Search code examples
python-3.xgoogle-cloud-platformpublish-subscribegoogle-cloud-pubsubgoogle-cloud-composer

Having problem to publish a message in Pub/Sub using Python from Airflow


I'm trying to publish a message in Pub/Sub but I get this error:

[2021-08-30 23:10:55,317] {taskinstance.py:1049} ERROR - 'Future' object has no attribute '_condition'
Traceback (most recent call last)
  File "/usr/local/lib/airflow/airflow/models/taskinstance.py", line 1046, in _run_raw_tas
    task.on_success_callback(context
  File "/home/airflow/gcs/plugins/logger.py", line 70, in on_success_task_instanc
    log_monitoring(DAG_STATE_SUCCESS, context=context
  File "/home/airflow/gcs/plugins/logger.py", line 220, in log_monitorin
futures.wait(publish_futures, return_when=futures.ALL_COMPLETED
  File "/opt/python3.6/lib/python3.6/concurrent/futures/_base.py", line 284, in wai
    with _AcquireFutures(fs)
  File "/opt/python3.6/lib/python3.6/concurrent/futures/_base.py", line 146, in __enter_
    future._condition.acquire(
AttributeError: 'Future' object has no attribute '_condition

The code is the following:

# Publishes multiple messages to a Pub/Sub topic with an error handler. 
from concurrent import futures
from google.cloud import pubsub_v1
from typing import Any, Callable

topic_path = 'projects/.../topics/test_log_monitoring'
publish_futures = []

publisher = pubsub_v1.PublisherClient()

def get_callback(
    publish_future: pubsub_v1.publisher.futures.Future, data: str
) -> Callable[[pubsub_v1.publisher.futures.Future], None]:
    def callback(publish_future: pubsub_v1.publisher.futures.Future) -> None:
        try:
            # Wait 60 seconds for the publish call to succeed.
            print(publish_future.result(timeout=60))
        except futures.TimeoutError:
            print(f"Publishing {data} timed out.")

    return callback

record = {
    'Key1': 'Value1',
    'Key2': 'Value2',
    'Key3': 'Value3'
}

data = json.dumps(record).encode("utf-8")
# When you publish a message, the client returns a future.
publish_future = publisher.publish(topic_path, data)
# on-blocking. Publish failures are handled in the callback function.
publish_future.add_done_callback(get_callback(publish_future, data))
publish_futures.append(publish_future)

# Wait for all the publish futures to resolve before exiting.
futures.wait(publish_futures, return_when=futures.ALL_COMPLETED)

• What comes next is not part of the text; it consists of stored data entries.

(* ===== verification/FileSys.v ===== *)
(** The file system as the services use it through [std::fs] and [std::path]:
    a tree of directories and files without symbolic links.

    A path is text; [resolve] is the kernel's walk over its components. Every
    file carries the time of its last write. [read_error] and [write_error] are
    the files whose reads or writes fail; a failing write stores a prefix. *)

From stdpp Require Import gmap.
From S2P Require Import Prelude Io Utf Text Str.

Definition SLASH : Z := 47.
Definition DOT : Z := 46.

Record file := { bytes : list Z; mtime : Z }.

Record Fs := {
  files : gmap (list ustring) file;
  dirs : gset (list ustring);
  clock : Z;
  read_error : gmap (list ustring) io_error;
  write_error : gmap (list ustring) (io_error * nat)
}.

Definition set_files (fs : Fs) (fl : gmap (list ustring) file) : Fs :=
  {| files := fl; dirs := dirs fs; clock := clock fs; read_error := read_error fs;
     write_error := write_error fs |}.
Definition set_dirs (fs : Fs) (ds : gset (list ustring)) : Fs :=
  {| files := files fs; dirs := ds; clock := clock fs; read_error := read_error fs;
     write_error := write_error fs |}.
Definition set_clock (fs : Fs) (now : Z) : Fs :=
  {| files := files fs; dirs := dirs fs; clock := now; read_error := read_error fs;
     write_error := write_error fs |}.

(** ** Paths *)

(** [Path::join]: an absolute argument replaces the path. *)
Definition path_join (base p : ustring) : ustring :=
  if bool_decide (head p = Some SLASH) then p
  else if bool_decide (last base = Some SLASH) then base ++ p
  else base ++ [SLASH] ++ p.

(** [Path::with_extension] on a path whose last segment is a plain name. *)
Definition with_extension (p ext : ustring) : ustring :=
  let '(dir, name) := match rsplit_once SLASH p with
                      | Some (dir, name) => (dir ++ [SLASH], name)
                      | None => ([], p)
                      end in
  let stem := match rsplit_once DOT name with
              | Some (stem, _) => if bool_decide (stem = []) then name else stem
              | None => name
              end in
  dir ++ stem ++ [DOT] ++ ext.

Definition is_dir (fs : Fs) (c : list ustring) : bool := bool_decide (c = []) || bool_decide (c ∈ dirs fs).

Fixpoint walk (fs : Fs) (cur : list ustring) (comps : list ustring) : option (list ustring) :=
  match comps with
  | [] => Some cur
  | c :: comps =>
      if is_dir fs cur then
        if bool_decide (c = [] ∨ c = [DOT]) then walk fs cur comps
        else if bool_decide (c = [DOT; DOT]) then walk fs (removelast cur) comps
        else walk fs (cur ++ [c]) comps
      else None
  end.

Definition resolve (fs : Fs) (p : ustring) : option (list ustring) := walk fs [] (split_on SLASH p).

(** ** Operations *)

Definition ENOENT : io_error := OtherIo 2.
Definition EISDIR : io_error := OtherIo 21.
Definition ENOTDIR : io_error := OtherIo 20.
Definition INVALID_DATA : io_error := OtherIo 84.

Definition exists_ (fs : Fs) (p : ustring) : bool :=
  match resolve fs p with
  | Some c => bool_decide (is_Some (files fs !! c)) || is_dir fs c
  | None => false
  end.

Definition read_bytes (fs : Fs) (p : ustring) : res io_error (list Z) :=
  match resolve fs p with
  | None => Err ENOENT
  | Some c =>
      match files fs !! c with
      | None => Err (if is_dir fs c then EISDIR else ENOENT)
      | Some f => match read_error fs !! c with Some e => Err e | None => Ok (bytes f) end
      end
  end.

Definition read_to_string (fs : Fs) (p : ustring) : res io_error ustring :=
  bs ← read_bytes fs p;
  ok_or (from_utf8 bs) INVALID_DATA.

Definition modified (fs : Fs) (p : ustring) : res io_error Z :=
  match resolve fs p ≫= (λ c, files fs !! c) with
  | Some f => Ok (mtime f)
  | None => Err ENOENT
  end.

(** [fs::write], and creating, writing and syncing a file. *)
Definition write_file (fs : Fs) (p : ustring) (data : list Z) : res io_error unit * Fs :=
  match resolve fs p with
  | None => (Err ENOENT, fs)
  | Some c =>
      if is_dir fs c then (Err EISDIR, fs)
      else match write_error fs !! c with
           | Some (e, n) =>
               (Err e, set_files fs (<[c := {| bytes := take n data; mtime := clock fs |}]> (files fs)))
           | None => (Ok tt, set_files fs (<[c := {| bytes := data; mtime := clock fs |}]> (files fs)))
           end
  end.

(** [fs::rename] of a file over a file. *)
Definition rename (fs : Fs) (a b : ustring) : res io_error unit * Fs :=
  match resolve fs a, resolve fs b with
  | Some ca, Some cb =>
      match files fs !! ca with
      | None => (Err ENOENT, fs)
      | Some f => if is_dir fs cb then (Err EISDIR, fs)
                  else (Ok tt, set_files fs (<[cb := f]> (delete ca (files fs))))
      end
  | _, _ => (Err ENOENT, fs)
  end.

Definition remove_file (fs : Fs) (p : ustring) : res io_error unit * Fs :=
  match resolve fs p with
  | None => (Err ENOENT, fs)
  | Some c =>
      match files fs !! c with
      | None => (Err (if is_dir fs c then EISDIR else ENOENT), fs)
      | Some _ => match write_error fs !! c with
                  | Some (e, _) => (Err e, fs)
                  | None => (Ok tt, set_files fs (delete c (files fs)))
                  end
      end
  end.

(** [fs::create_dir_all] along plain components. *)
Fixpoint mkdirs (fs : Fs) (cur comps : list ustring) : res io_error unit * Fs :=
  match comps with
  | [] => (Ok tt, fs)
  | c :: comps =>
      if bool_decide (c = [] ∨ c = [DOT]) then mkdirs fs cur comps
      else
        let next := cur ++ [c] in
        if bool_decide (is_Some (files fs !! next)) then (Err ENOTDIR, fs)
        else mkdirs (set_dirs fs ({[next]} ∪ dirs fs)) next comps
  end.
Definition create_dir_all (fs : Fs) (p : ustring) : res io_error unit * Fs := mkdirs fs [] (split_on SLASH p).

(** ** Lemmas *)

Lemma read_written fs p data fs' :
  write_file fs p data = (Ok tt, fs') → (∀ c, resolve fs p = Some c → read_error fs !! c = None) →
  read_bytes fs' p = Ok data ∧ modified fs' p = Ok (clock fs).
Proof.
  unfold write_file, read_bytes, modified, resolve. intros E Hr.
  destruct (walk fs [] (split_on SLASH p)) as [c|] eqn:Ec; [|done].
  destruct (is_dir fs c) eqn:Ed; [done|]. destruct (write_error fs !! c) as [[e n]|]; [done|].
  injection E as <-. assert (∀ cur comps, walk (set_files fs (<[c := {| bytes := data; mtime := clock fs |}]>
    (files fs))) cur comps = walk fs cur comps) as Hw.
  { intros cur comps. revert cur. induction comps as [|x comps IH]; intros cur; [done|]. cbn [walk].
    change (is_dir (set_files fs _) cur) with (is_dir fs cur). rewrite !IH. done. }
  rewrite Hw, Ec. cbn [mbind option_bind files set_files read_error]. rewrite lookup_insert_eq.
  change (is_dir (set_files fs _) c) with (is_dir fs c). rewrite (Hr c eq_refl). done.
Qed.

print(f"Published messages with error handler to {topic_path}.")

By the way, I'm following this official tutorial: https://cloud.google.com/pubsub/docs/samples/pubsub-publish-with-error-handler

Do you have any idea what's wrong?

To end, Is there different some way to wait message published?


Solution

  • I was able to reproduce your issue using the code snippet. I used Composer version 1.16.15 and Airflow version 1.10.15. I did not install any extra python libraries on mine.

    To fix this, update your Pubsub to the latest version which is 2.7.1 in your Cloud Composer instance. You can update it using the command gcloud composer environments update. See Installing a Python dependency from PyPI for more details.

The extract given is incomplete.